Wednesday, 13 January 2016: 5:15 PM
Room 357 ( New Orleans Ernest N. Morial Convention Center)
The main goal of the GoAmazon 2014/15 experiment is to measure and understand the factors affecting aerosol particles over a tropical rain forest, especially the effects of anthropogenic pollution plume from large metropolitan areas as a perturbation to natural state of the pristine forest surrounding it. For helping the interpretation of data measured at the ground sites, we have performed HYSPLIT backward simulations, starting every 30-min from Jan-1st until Dec-31st 2014, for all the GoAmazon sites.
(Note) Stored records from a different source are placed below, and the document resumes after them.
(* ===== verification/Pressure.v ===== *)
(** * Resource pressure: thresholds, profiles and the controller

    [backend/app/services/resource_pressure_state.py], the properties of
    [ResourceSample] in [resource_pressure_sampling.py], and the consumers
    [resource_profile_permit] and [profile_slice_limits] of
    [resource_pressure.py].

    Python floats are exact rationals; [round(x, n)] rounds halves to even.
    The settings the code reads are the record [Settings]; clock readings and
    the [datetime.now] text are arguments.  Of the snapshot only what its
    consumers decide on is modelled; the descriptive fields are left out. *)

From stdpp Require Import base strings list numbers.
From Stdlib Require Import QArith Qround.
From S2P Require Import Prelude PyStr.

Open Scope Z_scope.

Definition GIB : Z := 1024 ^ 3.
Definition MIB : Z := 1024 ^ 2.
Definition LOCAL_CGROUP_WARNING_SECONDS : Q := 60.

(** ** Arithmetic *)

Definition qmax (a b : Q) : Q := if Qle_bool a b then b else a.
Definition qmin (a b : Q) : Q := if Qle_bool a b then a else b.

(** [int(x)]: truncation toward zero. *)
Definition py_trunc (x : Q) : Z := if Qle_bool 0 x then Qfloor x else Qceiling x.

(** Round to the nearest integer, halves to even. *)
Definition round_even (x : Q) : Z :=
  let f := Qfloor x in
  match Qcompare (x - inject_Z f) (1 # 2) with
  | Lt => f
  | Gt => f + 1
  | Eq => if Z.even f then f else f + 1
  end.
Boundary conditions were taken every 3h at 1 x 1o resolution from the Global Data Assimilation System (GDAS) available from NOAA. We also experimented with the available 0.5 x 0.5o resolution, but no significant improvement was found, possibly due to the lack of vertical velocity fields, which hinders the model's ability to simulate the vertical mixing. An index for “in-plume” and “off-plume” events was built by selecting backward trajectories that started from T3 and passed over T2 / Manaus. We focus our analysis in the wet season to avoid having to disentangling the biomass burning transport. The transport time from T2 to T3 was found to be 7.5 ± 1.5 h on average. CN decreases from 5.0±2.5k to 2.3±1.3k # cm-3, while changes in black carbon (from 0.9±0.7 to 0.7±0.6 ug m-3), and CO (145±36 to 128±26 ppbv) are not as significant. At the same time, absorption decreases from 6 to 4 Mm-1 and the angstrom absorption exponent increases from 1.35 to 1.6, indicating a contamination by the brick factories between the two sites. On the other hand, scattering remains constant (8.5±1.5 Mm-1), while the scattering angstrom exponent slightly decreases from 1.2 to 1.1. We will discuss the possible physical mechanisms to explain these changes.